Uma das perguntas era
sobre o que gostariam que a escola fizesse para que eles se sentissem mais
confortáveis no ambiente escolar, e a resposta foi: "Não sei se seria
viável, mas eu adoraria um ambiente para passar o meu intervalo. Imagino que
não só eu, mas outras pessoas também sintam falta de um ambiente controlado e
silencioso, onde as pessoas possam ir para 'recalibrar' os sentidos e se manter
em silêncio por um tempo, para poder voltar 100% para as aulas", disse o
estudante José Luís.
• Espaço de tranquilidade
Conversamos com a
gestão da nossa escola e solicitamos um espaço destinado a essa causa.
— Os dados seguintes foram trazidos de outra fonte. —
(* ===== verification/Stream.v ===== *)
(** * TCP segmentation

    TCP delivers a byte stream in chunks of any size.  This file relates the
    calls a gateway makes on one parser (append a chunk, then parse until no
    complete frame is left) to the frames of the whole stream. *)

From S2P Require Import Prelude Protocol Codec Wire Ring FrameParser.

Import FrameParser.Status.

(** ** The calls a gateway makes *)

Section calls.
Context (Capacity : Z).

(** Parse until the parser returns something else than a message.  [None] is
    undefined behaviour or exhausted fuel. *)
Fixpoint drain (fuel : nat) (p : FrameParser.t)
    : option (list DecodedMessage.t * FrameParser.Status.t * FrameParser.t) :=
  match fuel with
  | O => None
  | S fuel =>
      '(st, p, msg) ← FrameParser.try_parse Capacity p DecodedMessage.default;
      if decide (st = MessageReady) then
        '(msgs, st, p) ← drain fuel p;
        Some (msg :: msgs, st, p)
      else Some ([], st, p)
  end.

(** The most frames a buffer holds, and one call more to see that none is left. *)
Definition drain_fuel : nat := S (Z.to_nat (Capacity / Z.of_nat kFrameSize)).

(** Append each chunk and drain; stop when a chunk does not fit or on a
    protocol error. *)
Fixpoint feed (p : FrameParser.t) (chunks : list (list Z))
    : option (list DecodedMessage.t * FrameParser.Status.t * FrameParser.t) :=
  match chunks with
  | [] => Some ([], NeedMoreData, p)
  | chunk :: chunks =>
      '(fits, p) ← FrameParser.append Capacity p chunk;
      if negb fits then Some ([], BufferFull, p) else
      '(msgs, st, p) ← drain drain_fuel p;
      if decide (st = NeedMoreData) then
        '(msgs', st, p) ← feed p chunks;
        Some (msgs ++ msgs', st, p)
      else Some (msgs, st, p)
  end.

End calls.

(** ** Specification: the frames of a stream *)

(** Cut a stream into frames and decode them up to the first invalid one:
    the messages, whether the stream ends within a frame or at an invalid
    frame, and the bytes from there on. *)
Fixpoint stream_frames (n : nat) (q : list Z)
    : list DecodedMessage.t * FrameParser.Status.t * list Z :=
  match n with
  | O => ([], NeedMoreData, q)
  | S n =>
      if decide (length q < kFrameSize)%nat then ([], NeedMoreData, q) else
      match parse_frame (take kFrameSize q) DecodedMessage.default with
      | None => ([], ProtocolError, q)
      | Some msg =>
          let '(msgs, st, rest) := stream_frames n (drop kFrameSize q) in
          (msg :: msgs, st, rest)
      end
  end.

Definition decode_stream (q : list Z) := stream_frames (length q) q.

Section stream.
Implicit Types q bs : list Z.

(** Enough fuel gives the same result. *)
Lemma stream_frames_fuel n m q :
  (length q ≤ 64 * n)%nat → (length q ≤ 64 * m)%nat →
  stream_frames n q = stream_frames m q.
Proof.
  revert m q. induction n as [|n IH]; intros m q Hn Hm.
  - destruct m; simpl; [done|]. by rewrite decide_True by (unfold kFrameSize; lia).
  - destruct m as [|m]; simpl.
    { by rewrite decide_True by (unfold kFrameSize; lia). }
    case_decide; [done|]. destruct (parse_frame _ _); [|done].
    rewrite (IH m); [done|..]; rewrite length_drop; unfold kFrameSize; lia.
Qed.

(** The equation of [decode_stream]. *)
Lemma decode_stream_unfold q :
  decode_stream q =
  if decide (length q < kFrameSize)%nat then ([], NeedMoreData, q) else
  match parse_frame (take kFrameSize q) DecodedMessage.default with
  | None => ([], ProtocolError, q)
  | Some msg =>
      let '(msgs, st, rest) := decode_stream (drop kFrameSize q) in
      (msg :: msgs, st, rest)
  end.
Proof.
  unfold decode_stream at 1. rewrite (stream_frames_fuel _ (S (length q))) by lia. simpl.
  case_decide; [done|]. destruct (parse_frame _ _); [|done]. unfold decode_stream.
  rewrite (stream_frames_fuel _ (length (drop kFrameSize q))); [done|..];
    rewrite length_drop; lia.
Qed.

(** Induction over the frames of a stream. *)
Lemma stream_ind (P : list Z → Prop) :
  (∀ q, (length q < kFrameSize)%nat → P q) →
  (∀ q, (kFrameSize ≤ length q)%nat → P (drop kFrameSize q) → P q) →
  ∀ q, P q.
Proof.
  intros Hshort Hlong q. induction q as [q IH] using (induction_ltof1 _ (@length Z)).
  destruct (decide (length q < kFrameSize)%nat); [auto|].
  apply Hlong; [lia|]. apply IH. unfold ltof. rewrite length_drop. unfold kFrameSize in *. lia.
Qed.

(** Bytes that arrive later are decoded where the earlier ones stopped. *)
Lemma decode_stream_app q bs msgs st rest :
  decode_stream q = (msgs, st, rest) →
  (st = NeedMoreData ∧ (length rest < kFrameSize)%nat ∧
   decode_stream (q ++ bs) =
     let '(msgs', st', rest') := decode_stream (rest ++ bs) in (msgs ++ msgs', st', rest')) ∨
  (st = ProtocolError ∧ decode_stream (q ++ bs) = (msgs, ProtocolError, rest ++ bs)).
Proof.
  revert msgs st rest. induction q as [q Hq|q Hq IH] using stream_ind; intros msgs st rest.
  - rewrite decode_stream_unfold, decide_True by done. intros [= <- <- <-]. left.
    split_and!; [done|done|]. by destruct (decode_stream (q ++ bs)) as [[??]?].
  - rewrite decode_stream_unfold, decide_False by lia.
    rewrite (decode_stream_unfold (q ++ bs)), decide_False by (rewrite length_app; lia).
    rewrite take_app_le, drop_app_le by done. destruct (parse_frame _ _) as [msg|].
    + destruct (decode_stream (drop kFrameSize q)) as [[ms s] r]. intros [= <- <- <-].
      destruct (IH _ _ _ eq_refl) as [(-> & Hr & ->)|[-> ->]]; [left|by right].
      split_and!; [done|done|]. by destruct (decode_stream (r ++ bs)) as [[??]?].
    + intros [= <- <- <-]. by right.
Qed.

Lemma decode_stream_status q msgs st rest :
  decode_stream q = (msgs, st, rest) → st = NeedMoreData ∨ st = ProtocolError.
Proof. intros E. destruct (decode_stream_app q [] _ _ _ E) as [(->&_)|[->_]]; auto. Qed.

(** The frames of the messages are bytes of the stream. *)
Lemma stream_frames_count q msgs st rest :
  decode_stream q = (msgs, st, rest) → (kFrameSize * length msgs ≤ length q)%nat.
Proof.
  revert msgs st rest. induction q as [q Hq|q Hq IH] using stream_ind; intros msgs st rest;
    rewrite decode_stream_unfold.
  - rewrite decide_True by done. intros [= <- <- <-]. simpl. lia.
  - rewrite decide_False by lia. destruct (parse_frame _ _) as [msg|].
    + destruct (decode_stream (drop kFrameSize q)) as [[ms s] r] eqn:E. intros [= <- <- <-].
      specialize (IH _ _ _ eq_refl). rewrite length_drop in IH. cbn [length]. lia.
    + intros [= <- <- <-]. simpl. lia.
Qed.

(** A stream has no more frames than bytes. *)
Lemma decode_stream_length q msgs st rest :
  decode_stream q = (msgs, st, rest) → (length msgs ≤ length q)%nat.
Proof. intros E%stream_frames_count. unfold kFrameSize in E. lia. Qed.

(** A stream of one message that leaves nothing is one frame. *)
Lemma decode_stream_one q msg :
  decode_stream q = ([msg], NeedMoreData, []) → drop kFrameSize q = [].
Proof.
  rewrite decode_stream_unfold. case_decide; [done|]. destruct (parse_frame _ _); [|done].
  rewrite (decode_stream_unfold (drop kFrameSize q)). case_decide; [by intros [= ->]|].
  destruct (parse_frame _ _); [by destruct (decode_stream _) as [[??]?]|done].
Qed.

End stream.

(** ** The calls compute the specification *)

Section refinement.
Context {Capacity : Z} {HC : FrameCapacity Capacity}.
Implicit Types (p : FrameParser.t).

Lemma drain_refines fuel p :
  parser_ok Capacity p → (length (contents Capacity p) < 64 * fuel)%nat →
  ∃ p', let '(msgs, st, rest) := decode_stream (contents Capacity p) in
        drain Capacity fuel p = Some (msgs, st, p') ∧ parser_ok Capacity p' ∧
        contents Capacity p' = rest.
Proof using HC.
  revert p. induction fuel as [|fuel IH]; intros p Hp Hfuel; [lia|].
  rewrite decode_stream_unfold. simpl.
  destruct (try_parse_refines p DecodedMessage.default Hp) as (st & p' & msg & -> & Hp' & Hspec & Hsame).
  unfold spec_try_parse in Hspec. cbn [mbind option_bind].
  case_decide as Hlen; [simplify_eq; rewrite Hsame by done; exists p; by rewrite decide_False by done|].
  destruct (parse_frame _ _) as [m|]; simplify_eq.
  - rewrite decide_True by done. match goal with H : contents _ p' = _ |- _ => rename H into Hc end.
    destruct (IH p' Hp') as [p'' Hrest].
    { rewrite Hc, length_drop. unfold kFrameSize in *. lia. }
    rewrite Hc in Hrest. destruct (decode_stream _) as [[ms s] r].
    destruct Hrest as (-> & ? & ?). by exists p''.
  - rewrite Hsame by done. exists p. by rewrite decide_False by done.
Qed.

Lemma drain_fuel_enough p :
  parser_ok Capacity p → (length (contents Capacity p) < 64 * drain_fuel Capacity)%nat.
Proof using HC.
  intros Hp. pose proof (contents_length p Hp). pose proof (capacity_bounds (Capacity:=Capacity)).
  destruct Hp as (_&_&_&_&_&?). unfold drain_fuel. change (Z.of_nat kFrameSize) with 64.
  pose proof (Z.mul_succ_div_gt Capacity 64). lia.
Qed.

(** Chunks that always fit behind an incomplete frame. *)
Definition small_chunk (chunk : list Z) : Prop :=
  Forall is_u8 chunk ∧ Z.of_nat (length chunk) ≤ Capacity - (Z.of_nat kFrameSize - 1).

Lemma feed_refines p chunks :
  parser_ok Capacity p → (length (contents Capacity p) < kFrameSize)%nat →
  Forall small_chunk chunks →
  ∃ p', let '(msgs, st, rest) := decode_stream (contents Capacity p ++ concat chunks) in
        feed Capacity p chunks = Some (msgs, st, p') ∧ parser_ok Capacity p' ∧
        (st = NeedMoreData → contents Capacity p' = rest).
Proof using HC.
  revert p. induction chunks as [|chunk chunks IH]; intros p Hp Hlen Hsmall.
  { simpl. rewrite app_nil_r, decode_stream_unfold, decide_True by done. by exists p. }
  apply Forall_cons in Hsmall as [[Hc Hfit] Hsmall]. cbn [feed concat]. rewrite app_assoc.
  destruct (append_refines p chunk Hp Hc) as (b & p1 & -> & Hp1 & Hspec & _).
  unfold spec_append in Hspec. rewrite decide_True in Hspec by lia. simplify_eq.
  match goal with H : contents _ p1 = _ |- _ => rename H into Hc1 end.
  cbn [mbind option_bind negb].
  destruct (drain_refines _ p1 Hp1 (drain_fuel_enough p1 Hp1)) as [p2 Hd].
  rewrite Hc1 in Hd.
  destruct (decode_stream (contents Capacity p ++ chunk)) as [[ms st] rest] eqn:E.
  destruct Hd as (-> & Hp2 & Hc2). cbn [mbind option_bind].
  destruct (decode_stream_app _ (concat chunks) _ _ _ E) as [(-> & Hr & ->)|[-> ->]].
  - rewrite decide_True by done.
    destruct (IH p2 Hp2) as [p3 Hrest]; [by rewrite Hc2|done|]. rewrite Hc2 in Hrest.
    destruct (decode_stream (rest ++ concat chunks)) as [[ms' st'] rest'].
    destruct Hrest as (-> & ? & ?). by exists p3.
  - rewrite decide_False by done. exists p2. by split_and!.
Qed.

End refinement.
Descobrimos que a escola já tinha essa ideia, porém estava apenas no papel e
não havia sido concretizada. Então, lutamos para torná-la realidade e assim
fizemos. A escola nos concedeu uma salinha que limpamos e decoramos para ser
esse espaço tranquilizador. Uma sala silenciosa oferece um local tranquilo onde
esses estudantes podem se acalmar, reduzir o estresse, a ansiedade e regular
suas sensações sensoriais. Ter acesso a ela pode ajudar os estudantes autistas
a se sentirem mais confortáveis e seguros na escola. Isso, por sua vez, pode
melhorar seu bem-estar emocional, concentração nas aulas e disposição para
aprender.
A escola, ao
incentivar a pesquisa e encorajar o protagonismo dos estudantes no aprendizado,
contribui para o desenvolvimento do senso crítico e para a formação de cidadãos
ativos. Além disso, ajuda a terem um melhor desempenho na universidade.
É importante também
que estudantes tenham essa sensibilização de enxergar os problemas e desafios
de sua escola como uma oportunidade de fazer a diferença. Desde o início do
projeto, agarrei essa causa com garra e lutei fortemente para que tudo desse
certo. Todas as palavras seriam insuficientes para explicar o que sinto. Minha
parte faço com ações e espero que nosso projeto possa fazer realmente a
diferença na vida de alguém. Tem uma frase de Madre Teresa de Calcutá que
sempre me marcou muito e é perfeita para expressar meus sentimentos: "Sei
que meu trabalho é uma gota no oceano, mas sem ele, o oceano seria menor".